(** C5: Starting up together, in every interleaving of the calls of the master, of its
    workers and of their logging threads that the kernel allows, with files left over from
    earlier runs and with further calls of the master that close nothing: when the calls
    succeed, the random names differ, and no logging thread opens the log file in the moment
    between a worker's closing of descriptor 0 and its opening of the socket (which would
    take that descriptor, [avoids_zero]), each worker ends up connected to the master through
    the very descriptor that the master keeps for it, as its descriptor 0; so the processes
    are in a state from which the system of [System.v] starts. *)
Theorem startup_connects {E : Env} fuel evs children n g ps F s :
  starts children → (children ≤ fork_calls (m_trace s))%nat → 0 < n ≤ Z.of_nat WORKER_MAX_WORKERS →
  heap_is ps F (heap_of s) → NextWorker (g_workers g) = NextWorker worker_zero →
  wp (worker_init stack fuel evs n g) (λ r s', ∃ ws xs, Z.of_nat (length ws) = n ∧ set_up ws xs r.2 ∧
    heap_is (xs ++ ps) F (heap_of s') ∧ ∀ H k0 k more procs,
      NoDup ((λ x : sds * sds_obj, sds_buf x.2) <$> xs) → boot_fresh k0 → boot_calls H k0 = Some k →
      calls_of TheMaster H = calls_between s s' ++ more → (∀ fd x, (X_close fd, x) ∉ more) →
      length procs = length ws → (∀ i p, procs !! i = Some p → joined xs H k i p) →
      (∀ i, (length ws ≤ i)%nat → calls_of (TheWorker i) H = []) →
      (∀ i, log_passes (calls_of (TheLogger i) H) ∧ avoids_zero (calls_of (TheLogger i) H)) →
      at_start ws (System (g_workers r.2) s' (b_master k) 0 procs)) s.
Proof.
  intros Hst Hch Hn Hheap Hnext. eapply wp_mono; [by apply (worker_init_wp stack fuel evs children n g ps F); [..|lia|]|].
  intros [z g1] s1 (_ & ws & xs & Hl & Hup & Hstaff & _ & _ & Hheap1 & Hnext1 & _ & _ & new & Ht & Hall).
  cbn [fst snd] in *. exists ws, xs. split_and!; [done|done|done|].
  intros H k0 k more procs Hnd Hfresh Hk Hcalls Hmore Hlen Hjoin Hnone Hlog.
  rewrite (calls_between_app _ _ _ Ht) in Hcalls.
  assert (keeps_open H) as Hopen.
  { intros fd x Hin%calls_of_elem. rewrite Hcalls in Hin. apply elem_of_app in Hin as [Hin|Hin].
    - by eapply all_started_no_close.
    - by eapply Hmore. }
  assert (own_names_only (name_of xs) H) as Hown.
  { intros i fd p x Hin%calls_of_elem _. destruct (decide (i < length ws)%nat) as [Hi|Hi].
    - destruct (lookup_lt_is_Some_2 procs i) as [q Hq]; [lia|].
      eapply join_connects; [by eapply joined_events, Hjoin|done].
    - rewrite Hnone in Hin by lia. by apply not_elem_of_nil in Hin. }
  split; cbn.
  - split_and!; [by intros ->; cbn in *; lia|done|done].
  - by rewrite Hnext1.
  - done.
  - intros i w Hw. destruct (lookup_lt_is_Some_2 xs i) as [x Hx].
    { destruct Hall as (_ & _ & -> & _). by eapply lookup_lt_Some. }
    destruct (all_started_split _ _ _ _ _ _ Hall Hw Hx) as (l1 & evs' & l2 & -> & Hev).
    destruct Hev as (y1 & y2 & y3 & rest & Hpath & _ & _ & Hipc & ->).
    destruct Hipc as (x1 & x2 & x3 & x4 & x5 & x6 & x7 & Ha & Hm & Ha1 & Hm1 & Hx4 & _ & ->).
    assert (name_of xs i = sds_buf x.2) as Hname by (unfold name_of; by rewrite Hx).
    rewrite <-Hname in Hcalls. eapply (accepted_link (name_of xs) H k0 k i (iMasterIPCAccept w) _
      (l1 ++ [(X_malloc, y1); (X_random, y2); (X_fork, y3); (X_unix_socket, x1);
              (X_stat WORKER_IPC_FOLDER, x2); (X_unlink (name_of xs i), x3)]) x4
      [(X_chmod (name_of xs i), x5); (X_listen (iMasterIPCAccept w) 20, x6)] x7 (l2 ++ more)); try done.
    + rewrite Hcalls, <-!app_assoc. done.
    + intros j Hj. eapply name_of_inj; [done|by eexists| |done]. rewrite Hname, Hpath. done.
  - intros i p Hp. destruct (Hlog i). by eapply joined_process; [..|by apply Hjoin].
Qed.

# # # # #

What you should do – Look through the entries for the string "iMasterIPCAccept". Every line that has it belongs in the answer.

Written reply –
    rewrite <-Hname in Hcalls. eapply (accepted_link (name_of xs) H k0 k i (iMasterIPCAccept w) _
      [(X_chmod (name_of xs i), x5); (X_listen (iMasterIPCAccept w) 20, x6)] x7 (l2 ++ more)); try done.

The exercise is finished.